Come ci si regola oggi in una scuola del nostro Paese quando bisogna iscrivere gli alunni – e tra questi quelli di cittadinanza non italiana – nelle singole classi?
Si fa riferimento alla circolare n. 20 del 23 ottobre 2007 “La via italiana per la scuola interculturale e l’integrazione degli alunni stranieri”. Ebbene, la prima delle 10 linee di azione che vengono puntualmente indicate in questo documento molto operativo riguarda appunto le “pratiche di accoglienza e di inserimento nella scuola”. Qui non si improvvisa ma si rinvia al Collegio dei docenti (e in molti casi ad un’apposita Commissione di accoglienza) che provvede a distribuire gli alunni stranieri nelle varie classi. La Circolare ministeriale n. 93 del 2006 che è relativa alle iscrizioni per l’anno scolastico 2007-2008 ribadisce poi che il Collegio dei docenti formula proposte per la ripartizione degli alunni stranieri nelle classi, evitando la costituzione di classi in cui risulti predominante la loro presenza ai fini di una migliore integrazione e di una maggiore efficacia didattica per tutti.
Proprio qui sta il punto: qual è il numero massimo di alunni stranieri per ritenere che siamo dinanzi ad una presenza “predominante”? Ritengo che in una classe di 20-25 alunni italiani possano essere inseriti fino a 5 alunni stranieri (il 25%) e conservare una situazione di sostanziale equilibrio.
Un numero superiore potrebbe forse diventare problematico.

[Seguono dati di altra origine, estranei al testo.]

Definition graph_state_is_terminal (state : DelegationGraphState) : bool :=
  match state with GraphSucceeded | GraphFailed | GraphCancelled => true | _ => false end.

Definition update_graph_state (r : UpdateDelegationGraphStateRequest)
    : txM DelegationGraphRecord := fun s =>
  _ ← (if decide (ug_graphId r = "") then
         invariant "delegation graph id must not be empty" else Ok tt);
  let now := num_of_Z (sv_now s) in
  let closed_at := if graph_state_is_terminal (ug_state r) then Some now else None in
  existing ← or_invariant (find_graph (ug_graphId r) s)
    ("delegation graph does not exist: " +:+ ug_graphId r);
  _ ← (if graph_state_is_terminal (gr_state existing) &&
          negb (bool_decide (gr_state existing = ug_state r)) then
         invariant ("invalid delegation graph transition: " +:+ enum_name (gr_state existing)
           +:+ "/" +:+ enum_name (ug_state r)) else Ok tt);
  let s := set_graphs (update_graph (ug_graphId r) (fun g => {| gr_id := gr_id g;
    gr_principalId := gr_principalId g; gr_title := gr_title g; gr_state := ug_state r;
    gr_metadata := gr_metadata g; gr_createdAt := gr_createdAt g; gr_updatedAt := now;
    gr_closedAt := closed_at |}) (sv_graphs s)) s in
  let s := append_event "delegation.graph.state_updated"
    (JObj [("graphId", JStr (ug_graphId r));
           ("fromState", JStr (enum_name (gr_state existing)));
           ("toState", JStr (enum_name (ug_state r))); ("updatedAt", JNum now)]) s in
  record ← or_invariant (find_graph (ug_graphId r) s)
    ("delegation graph update missing: " +:+ ug_graphId r);
  Ok (s, record).

Definition update_node_state (r : UpdateDelegationGraphNodeStateRequest)
    : txM DelegationGraphNodeRecord := fun s =>
  _ ← (if decide (un_nodeId r = "") then
         invariant "delegation node id must not be empty" else Ok tt);
  let now := num_of_Z (sv_now s) in
  let started_at := if decide (un_state r = NodeRunning) then Some now else None in
  let finished_at := if is_terminal (un_state r) then Some now else None in
  existing ← or_invariant (find_node (un_nodeId r) s)
    ("delegation node does not exist: " +:+ un_nodeId r);
  _ ← (if is_terminal (nd_state existing) &&
          negb (bool_decide (nd_state existing = un_state r)) then
         invariant ("invalid delegation node transition: " +:+ enum_name (nd_state existing)
           +:+ "/" +:+ enum_name (un_state r)) else Ok tt);
  let s := set_nodes (update_node (un_nodeId r) (fun n => {| nd_id := nd_id n;
    nd_graphId := nd_graphId n; nd_kind := nd_kind n; nd_principalId := nd_principalId n;
    nd_state := un_state r; nd_payload := nd_payload n;
    nd_schedulerJobId := union (un_schedulerJobId r) (nd_schedulerJobId n);
    nd_metadata := union (wire_option (un_metadata r)) (nd_metadata n);
    nd_createdAt := nd_createdAt n; nd_updatedAt := now;
    nd_startedAt := union (nd_startedAt n) started_at;
    nd_finishedAt := union finished_at (nd_finishedAt n) |}) (sv_nodes s)) s in
  let s := append_event "delegation.node.state_updated"
    (JObj [("graphId", JStr (nd_graphId existing)); ("nodeId", JStr (un_nodeId r));
           ("fromState", JStr (enum_name (nd_state existing)));
           ("toState", JStr (enum_name (un_state r)));
           ("schedulerJobId", from_option JStr JNull (un_schedulerJobId r));
           ("updatedAt", JNum now)]) s in
  record ← or_invariant (find_node (un_nodeId r) s)
    ("delegation node update missing: " +:+ un_nodeId r);
  Ok (s, record).

Definition attach_node_job (r : AttachDelegationGraphNodeJobRequest)
    : txM DelegationGraphNodeRecord := fun s =>
  _ ← (if decide (an_nodeId r = "" ∨ an_schedulerJobId r = "") then
         invariant "delegation node id and scheduler_job_id must not be empty" else Ok tt);
  let now := num_of_Z (sv_now s) in
  existing ← or_invariant (find_node (an_nodeId r) s)
    ("delegation node does not exist: " +:+ an_nodeId r);
  let s := set_nodes (update_node (an_nodeId r) (fun n => {| nd_id := nd_id n;
    nd_graphId := nd_graphId n; nd_kind := nd_kind n; nd_principalId := nd_principalId n;
    nd_state := nd_state n; nd_payload := nd_payload n;
    nd_schedulerJobId := Some (an_schedulerJobId r); nd_metadata := nd_metadata n;
    nd_createdAt := nd_createdAt n; nd_updatedAt := now; nd_startedAt := nd_startedAt n;
    nd_finishedAt := nd_finishedAt n |}) (sv_nodes s)) s in
  let s := append_event "delegation.node.job_attached"
    (JObj [("graphId", JStr (nd_graphId existing)); ("nodeId", JStr (an_nodeId r));
           ("schedulerJobId", JStr (an_schedulerJobId r)); ("updatedAt", JNum now)]) s in
  record ← or_invariant (find_node (an_nodeId r) s)
    ("delegation node attach missing: " +:+ an_nodeId r);
  Ok (s, record).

Ma la richiesta dei consiglieri torinesi di AN, di non superare il 10% del totale, mi sembra una forzatura ingiustificata sotto ogni profilo: psicologico, sociologico e pedagogico-didattico.
Il problema si pone seriamente quando il numero degli alunni stranieri – come avviene spesso in tante scuole, soprattutto al Nord – è di gran lunga superiore al 25-30% degli studenti italiani. Che fare in questo caso? Proporre la dislocazione degli alunni stranieri in esubero in altre scuole ubicate altrove, oppure affrontare la nuova situazione con criteri organizzativi del tutto nuovi?
Non si dimentichi, infatti, che da circa vent’anni la scuola italiana ha compiuto una scelta pedagogica qualificante e coraggiosa: quella di scommettere sull’interculturalità non come una proposta educativa rivolta agli stranieri ma come la nuova normalità dell’educazione per tutti e un comune sfondo integratore. La presenza del diverso per etnia, lingua, cultura e religione non è una minaccia ma una opportunità di crescita e di arricchimento. L’altro, in questo senso, diventa un valore e una risorsa per una convivenza rispettosa e serena.
All’interno della scuola, l’interculturalità è chiamata a diventare non solo una forma di educazione antirazzista ma una vera grammatica di civilizzazione.
Le classi si presentano come un luogo di scambio, uno spazio di costruzione identitaria di tutti gli alunni. Compito degli insegnanti sarà quello di favorire l’ascolto, il dialogo, la comprensione reciproca. Allo stesso tempo, si cercherà di favorire la socializzazione degli alunni anche nello spazio extra-scolastico e nel gruppo dei pari. Si tratta dunque di fare di ogni classe un luogo di comunicazione e di cooperazione, sviluppando anche quelle strategie di apprendimento cooperativo che, in un contesto di pluralismo, possano favorire la partecipazione di tutti ai processi di costruzione delle conoscenze.
La scuola non può essere pensata come una gabbia di protezione, come fosse un recinto o un apartheid. L’Anno europeo del dialogo interculturale che sta coinvolgendo con tante iniziative i 27 Paesi dell’Unione Europea ci offre la conferma che questa è l’indicazione di marcia. Senza eccessi di paura e senza inopportune drammatizzazioni. Lo slogan che è stato scelto mi sembra significativo e programmatico: “insieme nella diversità”.